Exercise: Retype the full set of data, character for character.

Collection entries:

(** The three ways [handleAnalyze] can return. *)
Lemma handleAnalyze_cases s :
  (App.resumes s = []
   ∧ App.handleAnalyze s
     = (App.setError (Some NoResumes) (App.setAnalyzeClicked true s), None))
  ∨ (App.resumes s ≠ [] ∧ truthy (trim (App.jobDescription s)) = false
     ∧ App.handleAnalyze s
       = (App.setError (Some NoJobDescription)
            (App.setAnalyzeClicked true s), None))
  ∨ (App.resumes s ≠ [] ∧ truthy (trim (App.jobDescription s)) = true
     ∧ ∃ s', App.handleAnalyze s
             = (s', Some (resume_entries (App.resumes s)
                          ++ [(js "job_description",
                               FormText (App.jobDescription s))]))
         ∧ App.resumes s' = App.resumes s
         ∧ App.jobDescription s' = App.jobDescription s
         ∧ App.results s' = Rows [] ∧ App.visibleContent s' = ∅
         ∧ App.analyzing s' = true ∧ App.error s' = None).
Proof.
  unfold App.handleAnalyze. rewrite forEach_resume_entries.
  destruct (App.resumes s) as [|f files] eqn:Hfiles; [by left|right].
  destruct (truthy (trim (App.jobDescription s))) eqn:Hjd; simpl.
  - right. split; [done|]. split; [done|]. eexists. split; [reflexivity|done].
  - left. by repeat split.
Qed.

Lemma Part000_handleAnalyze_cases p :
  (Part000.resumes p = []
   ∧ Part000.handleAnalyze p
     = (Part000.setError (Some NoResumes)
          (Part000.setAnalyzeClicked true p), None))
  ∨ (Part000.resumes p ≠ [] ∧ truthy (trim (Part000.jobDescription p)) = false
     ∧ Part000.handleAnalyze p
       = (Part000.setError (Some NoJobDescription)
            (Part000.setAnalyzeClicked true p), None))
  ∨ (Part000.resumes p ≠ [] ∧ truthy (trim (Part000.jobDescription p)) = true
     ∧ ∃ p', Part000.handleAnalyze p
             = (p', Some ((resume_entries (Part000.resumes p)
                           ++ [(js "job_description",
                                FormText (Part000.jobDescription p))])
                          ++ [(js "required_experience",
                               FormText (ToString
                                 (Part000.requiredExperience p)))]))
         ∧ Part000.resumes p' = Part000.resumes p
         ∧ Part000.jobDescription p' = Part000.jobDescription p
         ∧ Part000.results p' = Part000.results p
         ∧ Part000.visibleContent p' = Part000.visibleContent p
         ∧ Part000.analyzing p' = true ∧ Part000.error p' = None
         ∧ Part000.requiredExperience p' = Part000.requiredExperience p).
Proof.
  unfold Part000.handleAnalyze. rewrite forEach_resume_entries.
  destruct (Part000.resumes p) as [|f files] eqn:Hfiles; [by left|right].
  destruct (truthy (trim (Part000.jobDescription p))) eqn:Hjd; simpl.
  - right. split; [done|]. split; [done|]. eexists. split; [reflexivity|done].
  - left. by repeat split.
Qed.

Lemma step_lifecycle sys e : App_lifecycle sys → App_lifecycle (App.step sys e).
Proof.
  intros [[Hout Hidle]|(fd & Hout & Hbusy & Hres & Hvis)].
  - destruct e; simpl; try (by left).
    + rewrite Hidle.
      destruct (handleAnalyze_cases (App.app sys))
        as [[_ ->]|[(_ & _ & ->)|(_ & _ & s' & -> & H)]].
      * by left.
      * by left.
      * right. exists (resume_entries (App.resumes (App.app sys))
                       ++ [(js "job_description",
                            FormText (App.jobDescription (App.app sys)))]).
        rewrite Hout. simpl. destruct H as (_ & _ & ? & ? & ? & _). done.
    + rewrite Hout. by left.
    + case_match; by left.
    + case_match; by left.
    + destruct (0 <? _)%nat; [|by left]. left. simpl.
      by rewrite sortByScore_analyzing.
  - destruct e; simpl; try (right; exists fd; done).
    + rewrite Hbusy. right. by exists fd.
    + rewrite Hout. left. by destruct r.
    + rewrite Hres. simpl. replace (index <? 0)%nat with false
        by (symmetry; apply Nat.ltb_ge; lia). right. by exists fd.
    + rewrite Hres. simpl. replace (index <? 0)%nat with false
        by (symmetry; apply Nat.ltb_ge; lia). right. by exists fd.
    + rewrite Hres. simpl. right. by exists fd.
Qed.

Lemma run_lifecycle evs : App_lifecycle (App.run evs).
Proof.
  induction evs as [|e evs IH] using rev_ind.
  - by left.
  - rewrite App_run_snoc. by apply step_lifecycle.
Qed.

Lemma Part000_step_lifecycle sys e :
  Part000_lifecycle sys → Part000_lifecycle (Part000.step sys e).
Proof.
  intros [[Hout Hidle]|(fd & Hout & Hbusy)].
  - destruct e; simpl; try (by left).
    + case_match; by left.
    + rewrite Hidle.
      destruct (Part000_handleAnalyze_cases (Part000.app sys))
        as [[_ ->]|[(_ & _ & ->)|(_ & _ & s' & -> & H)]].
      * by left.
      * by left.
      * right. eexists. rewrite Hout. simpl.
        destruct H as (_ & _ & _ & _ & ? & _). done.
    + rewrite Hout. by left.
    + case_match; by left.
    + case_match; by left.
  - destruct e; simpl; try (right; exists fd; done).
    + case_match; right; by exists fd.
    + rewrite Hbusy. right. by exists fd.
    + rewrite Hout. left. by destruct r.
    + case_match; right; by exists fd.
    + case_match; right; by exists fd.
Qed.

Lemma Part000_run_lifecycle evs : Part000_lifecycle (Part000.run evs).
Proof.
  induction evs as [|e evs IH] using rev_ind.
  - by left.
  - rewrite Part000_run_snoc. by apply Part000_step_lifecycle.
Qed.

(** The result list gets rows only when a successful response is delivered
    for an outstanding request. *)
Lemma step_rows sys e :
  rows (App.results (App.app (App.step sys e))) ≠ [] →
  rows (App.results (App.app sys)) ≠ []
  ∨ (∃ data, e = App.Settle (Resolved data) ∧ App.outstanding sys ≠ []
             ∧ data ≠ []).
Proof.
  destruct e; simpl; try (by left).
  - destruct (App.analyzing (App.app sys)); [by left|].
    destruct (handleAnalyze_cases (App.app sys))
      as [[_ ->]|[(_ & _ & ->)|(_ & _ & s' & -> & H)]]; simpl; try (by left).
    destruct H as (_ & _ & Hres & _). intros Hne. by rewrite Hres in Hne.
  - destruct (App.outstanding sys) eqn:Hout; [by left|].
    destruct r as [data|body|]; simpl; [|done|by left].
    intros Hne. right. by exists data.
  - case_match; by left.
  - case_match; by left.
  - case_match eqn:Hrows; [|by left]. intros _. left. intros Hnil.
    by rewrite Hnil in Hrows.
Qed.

Problem solution:
(** The three ways [handleAnalyze] can return. *)
Lemma handleAnalyze_cases s :
  (App.resumes s = []
   ∧ App.handleAnalyze s
     = (App.setError (Some NoResumes) (App.setAnalyzeClicked true s), None))
  ∨ (App.resumes s ≠ [] ∧ truthy (trim (App.jobDescription s)) = false
     ∧ App.handleAnalyze s
       = (App.setError (Some NoJobDescription)
            (App.setAnalyzeClicked true s), None))
  ∨ (App.resumes s ≠ [] ∧ truthy (trim (App.jobDescription s)) = true
     ∧ ∃ s', App.handleAnalyze s
             = (s', Some (resume_entries (App.resumes s)
                          ++ [(js "job_description",
                               FormText (App.jobDescription s))]))
         ∧ App.resumes s' = App.resumes s
         ∧ App.jobDescription s' = App.jobDescription s
         ∧ App.results s' = Rows [] ∧ App.visibleContent s' = ∅
         ∧ App.analyzing s' = true ∧ App.error s' = None).
Proof.
  unfold App.handleAnalyze. rewrite forEach_resume_entries.
  destruct (App.resumes s) as [|f files] eqn:Hfiles; [by left|right].
  destruct (truthy (trim (App.jobDescription s))) eqn:Hjd; simpl.
  - right. split; [done|]. split; [done|]. eexists. split; [reflexivity|done].
  - left. by repeat split.
Qed.

Lemma Part000_handleAnalyze_cases p :
  (Part000.resumes p = []
   ∧ Part000.handleAnalyze p
     = (Part000.setError (Some NoResumes)
          (Part000.setAnalyzeClicked true p), None))
  ∨ (Part000.resumes p ≠ [] ∧ truthy (trim (Part000.jobDescription p)) = false
     ∧ Part000.handleAnalyze p
       = (Part000.setError (Some NoJobDescription)
            (Part000.setAnalyzeClicked true p), None))
  ∨ (Part000.resumes p ≠ [] ∧ truthy (trim (Part000.jobDescription p)) = true
     ∧ ∃ p', Part000.handleAnalyze p
             = (p', Some ((resume_entries (Part000.resumes p)
                           ++ [(js "job_description",
                                FormText (Part000.jobDescription p))])
                          ++ [(js "required_experience",
                               FormText (ToString
                                 (Part000.requiredExperience p)))]))
         ∧ Part000.resumes p' = Part000.resumes p
         ∧ Part000.jobDescription p' = Part000.jobDescription p
         ∧ Part000.results p' = Part000.results p
         ∧ Part000.visibleContent p' = Part000.visibleContent p
         ∧ Part000.analyzing p' = true ∧ Part000.error p' = None
         ∧ Part000.requiredExperience p' = Part000.requiredExperience p).
Proof.
  unfold Part000.handleAnalyze. rewrite forEach_resume_entries.
  destruct (Part000.resumes p) as [|f files] eqn:Hfiles; [by left|right].
  destruct (truthy (trim (Part000.jobDescription p))) eqn:Hjd; simpl.
  - right. split; [done|]. split; [done|]. eexists. split; [reflexivity|done].
  - left. by repeat split.
Qed.

Lemma step_lifecycle sys e : App_lifecycle sys → App_lifecycle (App.step sys e).
Proof.
  intros [[Hout Hidle]|(fd & Hout & Hbusy & Hres & Hvis)].
  - destruct e; simpl; try (by left).
    + rewrite Hidle.
      destruct (handleAnalyze_cases (App.app sys))
        as [[_ ->]|[(_ & _ & ->)|(_ & _ & s' & -> & H)]].
      * by left.
      * by left.
      * right. exists (resume_entries (App.resumes (App.app sys))
                       ++ [(js "job_description",
                            FormText (App.jobDescription (App.app sys)))]).
        rewrite Hout. simpl. destruct H as (_ & _ & ? & ? & ? & _). done.
    + rewrite Hout. by left.
    + case_match; by left.
    + case_match; by left.
    + destruct (0 <? _)%nat; [|by left]. left. simpl.
      by rewrite sortByScore_analyzing.
  - destruct e; simpl; try (right; exists fd; done).
    + rewrite Hbusy. right. by exists fd.
    + rewrite Hout. left. by destruct r.
    + rewrite Hres. simpl. replace (index <? 0)%nat with false
        by (symmetry; apply Nat.ltb_ge; lia). right. by exists fd.
    + rewrite Hres. simpl. replace (index <? 0)%nat with false
        by (symmetry; apply Nat.ltb_ge; lia). right. by exists fd.
    + rewrite Hres. simpl. right. by exists fd.
Qed.

Lemma run_lifecycle evs : App_lifecycle (App.run evs).
Proof.
  induction evs as [|e evs IH] using rev_ind.
  - by left.
  - rewrite App_run_snoc. by apply step_lifecycle.
Qed.

Lemma Part000_step_lifecycle sys e :
  Part000_lifecycle sys → Part000_lifecycle (Part000.step sys e).
Proof.
  intros [[Hout Hidle]|(fd & Hout & Hbusy)].
  - destruct e; simpl; try (by left).
    + case_match; by left.
    + rewrite Hidle.
      destruct (Part000_handleAnalyze_cases (Part000.app sys))
        as [[_ ->]|[(_ & _ & ->)|(_ & _ & s' & -> & H)]].
      * by left.
      * by left.
      * right. eexists. rewrite Hout. simpl.
        destruct H as (_ & _ & _ & _ & ? & _). done.
    + rewrite Hout. by left.
    + case_match; by left.
    + case_match; by left.
  - destruct e; simpl; try (right; exists fd; done).
    + case_match; right; by exists fd.
    + rewrite Hbusy. right. by exists fd.
    + rewrite Hout. left. by destruct r.
    + case_match; right; by exists fd.
    + case_match; right; by exists fd.
Qed.

Lemma Part000_run_lifecycle evs : Part000_lifecycle (Part000.run evs).
Proof.
  induction evs as [|e evs IH] using rev_ind.
  - by left.
  - rewrite Part000_run_snoc. by apply Part000_step_lifecycle.
Qed.

(** The result list gets rows only when a successful response is delivered
    for an outstanding request. *)
Lemma step_rows sys e :
  rows (App.results (App.app (App.step sys e))) ≠ [] →
  rows (App.results (App.app sys)) ≠ []
  ∨ (∃ data, e = App.Settle (Resolved data) ∧ App.outstanding sys ≠ []
             ∧ data ≠ []).
Proof.
  destruct e; simpl; try (by left).
  - destruct (App.analyzing (App.app sys)); [by left|].
    destruct (handleAnalyze_cases (App.app sys))
      as [[_ ->]|[(_ & _ & ->)|(_ & _ & s' & -> & H)]]; simpl; try (by left).
    destruct H as (_ & _ & Hres & _). intros Hne. by rewrite Hres in Hne.
  - destruct (App.outstanding sys) eqn:Hout; [by left|].
    destruct r as [data|body|]; simpl; [|done|by left].
    intros Hne. right. by exists data.
  - case_match; by left.
  - case_match; by left.
  - case_match eqn:Hrows; [|by left]. intros _. left. intros Hnil.
    by rewrite Hnil in Hrows.
Qed.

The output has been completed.